● **DIRECTIONS**: Write out, word for word, every line in the data below from the one containing "aePrevLogIndex args + length (aeEntries args) = log_lastIndex" to the one containing "destruct (entryAt_Some (nlog", both of them included.

# # # #

Lemma logs_ok r rec :
  within now r -> logs r = Some rec -> text_record text rec -> asked rec -> rec_ok rec.
Proof using text_json.
  intros Hr Hl Ht Ha. split; [destruct r; by inversion Hl|].
  split; [intros i; destruct Ht; destruct r; inversion Hl; subst; by apply text_json|]. split; [|done]. split; [|done].
  destruct r; inversion Hl; subst; [done..|]. by intros _; apply Hr.
Qed.

Abbreviation alive h0 dat0 k s := (logged wlog (wok h0 dat0) k now dat0 s).

Lemma happen_logged h0 dat0 k (s : CacheyStore I DiskWal) ev :
  alive h0 dat0 (S k) s -> ev_ok ev -> (forall rec, asks ev = Some rec -> asked rec) ->
  exists s', happen s ev = Some s' /\ alive h0 dat0 k s'.
Proof using text_json text_snap EL.
  intros Hs Hev Hask. destruct ev as [r|t]; cbn [happen ev_ok asks] in *.
  - destruct Hev as [Hr Hx]. eapply serve_logged; [apply disk_acks_logged|apply wok_weak|exact Hs|exact Hr|].
    intros rec Hrec. by apply (logs_ok r); auto.
  - exists (manager_tick t s). split; [done|]. destruct Hs as (Hok & Hl & w & Hw & Hk & Hu & Hd). unfold manager_tick. rewrite Hw.
    destruct w as [wait x|d x].
    + destruct Hk as [Hwait Hx]. pose proof (tick_up h0 dat0 k x s t Hx Hd Hev) as Ht. cbn [wlog] in *. destruct (tick _ x) as [r x'|d y].
      * destruct Ht as (-> & Hx' & Ha). split; [done|]. split; [done|]. exists (Up wait x'). cbn [wlog wok]. by rewrite Ha.
      * destruct Ht as [Hy Ha]. split; [done|]. split; [done|]. exists (Down d y). cbn [wlog wok]. by rewrite Ha.
    + split; [done|]. split; [done|]. exists (Down d x). split; [done|]. split; [by apply (wok_weak _ _ _ (Down d x))|done].
Qed.

Lemma live_logged h0 dat0 k evs (s : CacheyStore I DiskWal) :
  alive h0 dat0 (length evs + k) s -> Forall ev_ok evs -> (forall rec, Some rec ∈ asks <$> evs -> asked rec) ->
  exists s', live_through s evs = Some s' /\ alive h0 dat0 k s'.
Proof using text_json text_snap EL.
  intros Hs Hevs. revert s Hs. induction Hevs as [|ev evs Hev _ IH]; intros s Hs Hask; [by exists s|]. rewrite fmap_cons in Hask.
  destruct (happen_logged h0 dat0 (length evs + k) s ev Hs Hev) as (s1 & E1 & Hs1).
  { intros rec Hrec. apply Hask. rewrite Hrec. left. }
  unfold live_through. simpl. rewrite E1. apply IH; [done|]. intros rec Hrec. apply Hask. by right.
Qed.

(** ** Directories *)

(** The directory stands for [dat], with room for [k] more records. *)
Definition keeps (k : nat) (d : Disk) (dat : gmap string Entry) : Prop :=
  exists h o, history h /\ holds h o (length h) d /\ clean text now h o /\ image now h o = dat /\
    (N.of_nat (length h + k) + 1 < 2 ^ 64)%N /\ (3 * N.of_nat k < 2 ^ 64)%N.
(** What a leader sends is consistent: to a peer whose next index is
    within its log, [replicateTo] does not panic and either falls back to a
    snapshot or sends its whole log from that index with the index and term
    before it, and a commit index that the message's entries reach. *)
Theorem replicateTo_sound n peer :
  node_ok n -> get0 (nextIndex n) peer <= log_lastIndex (nlog n) + 1 ->
  exists a, replicateTo n peer = Some a /\
    match a with
    | RepNothing => role n <> RoleLeader
    | RepSnapshot => get0 (nextIndex n) peer <= base (nlog n)
    | RepAppend args =>
        aeTerm args = currentTerm n /\ aeLeaderID args = nid n /\
        termAt (nlog n) (aePrevLogIndex args) = Some (aePrevLogTerm args) /\
        (forall k, aeEntries args !! k = entryAt (nlog n) (aePrevLogIndex args + 1 + k)) /\
        aePrevLogIndex args + length (aeEntries args) = log_lastIndex (nlog n) /\
        aeLeaderCommit args <= aePrevLogIndex args + length (aeEntries args)
    end.
Proof.
  intros (Hl & Hb & Hac & Hc) Hn. unfold replicateTo.
  destruct (negb (IsLeader n)) eqn:El.
  { eexists. split; [done|]. unfold IsLeader in El. by bool_to_prop. }
  unfold baseIndex. destruct (Nat.leb_spec (get0 (nextIndex n) peer) (base (nlog n))); [eauto|].
  destruct (entryAt_Some (nlog n) (get0 (nextIndex n) peer - 1) Hl ltac:(lia)) as [e He].
  destruct (slice_spec (nlog n) (get0 (nextIndex n) peer) Hl ltac:(lia)) as (es & Hes & Hlen & Hk).
  unfold termAt at 1. rewrite He, Hes. simpl. eexists. split; [done|]. simpl.
  split_and!; auto; try lia.
  - unfold termAt. by rewrite He.
  - intros k. rewrite Hk. f_equal. lia.
Qed.
End raft_thms.

(** ** Concrete runs *)

(** A leader of term 1 in a cluster of three, with its no-op at index 1. *)
Definition sample_leader : MemNode :=
  ran_to (raft_run (mem_node "a" ["b"; "c"])
    [IBecomeCandidate; IVoteReply (mkElection 1 0 0 2 ["b"; "c"] 1) (mkRequestVoteReply 0 true)])
    (mem_node "a" []).

Lemma mem_node_ok id ps : node_ok (mem_node id ps).
Proof. unfold node_ok. simpl. split_and!; [done|lia|lia|lia]. Qed.

Lemma sample_leader_ok : node_ok sample_leader /\ role sample_leader = RoleLeader.
Proof.
  split; [|vm_compute; reflexivity]. unfold node_ok. vm_compute. split_and!; [done|lia|lia|lia].
Qed.


(** The leader with a client command committed and not yet applied. *)
Definition sample_committed : MemNode :=
  set_commitIndex 2 (set_log (log_append (nlog sample_leader)
    [mkEntry 1 (Some (put_command "k" "v")) None]) sample_leader).

Lemma applied_in_order_witness :
  exists n', applyCommittedLocked sample_committed = Some n' /\ lastApplied n' = 2 /\
    fsm n' = [mkEntry 1 (Some (put_command "k" "v")) None].
Proof.
  destruct (applied_in_order sample_committed) as (n' & E & Hl & Hf & _).
  - vm_compute. discriminate.
  - vm_compute. lia.
  - vm_compute. lia.
  - exists n'. split; [exact E|]. split; [exact Hl|]. rewrite Hf. vm_compute. reflexivity.
Defined.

# # # #

● **FINISHED TASK**:
        aePrevLogIndex args + length (aeEntries args) = log_lastIndex (nlog n) /\
        aeLeaderCommit args <= aePrevLogIndex args + length (aeEntries args)
    end.
Proof.
  intros (Hl & Hb & Hac & Hc) Hn. unfold replicateTo.
  destruct (negb (IsLeader n)) eqn:El.
  { eexists. split; [done|]. unfold IsLeader in El. by bool_to_prop. }
  unfold baseIndex. destruct (Nat.leb_spec (get0 (nextIndex n) peer) (base (nlog n))); [eauto|].
  destruct (entryAt_Some (nlog n) (get0 (nextIndex n) peer - 1) Hl ltac:(lia)) as [e He].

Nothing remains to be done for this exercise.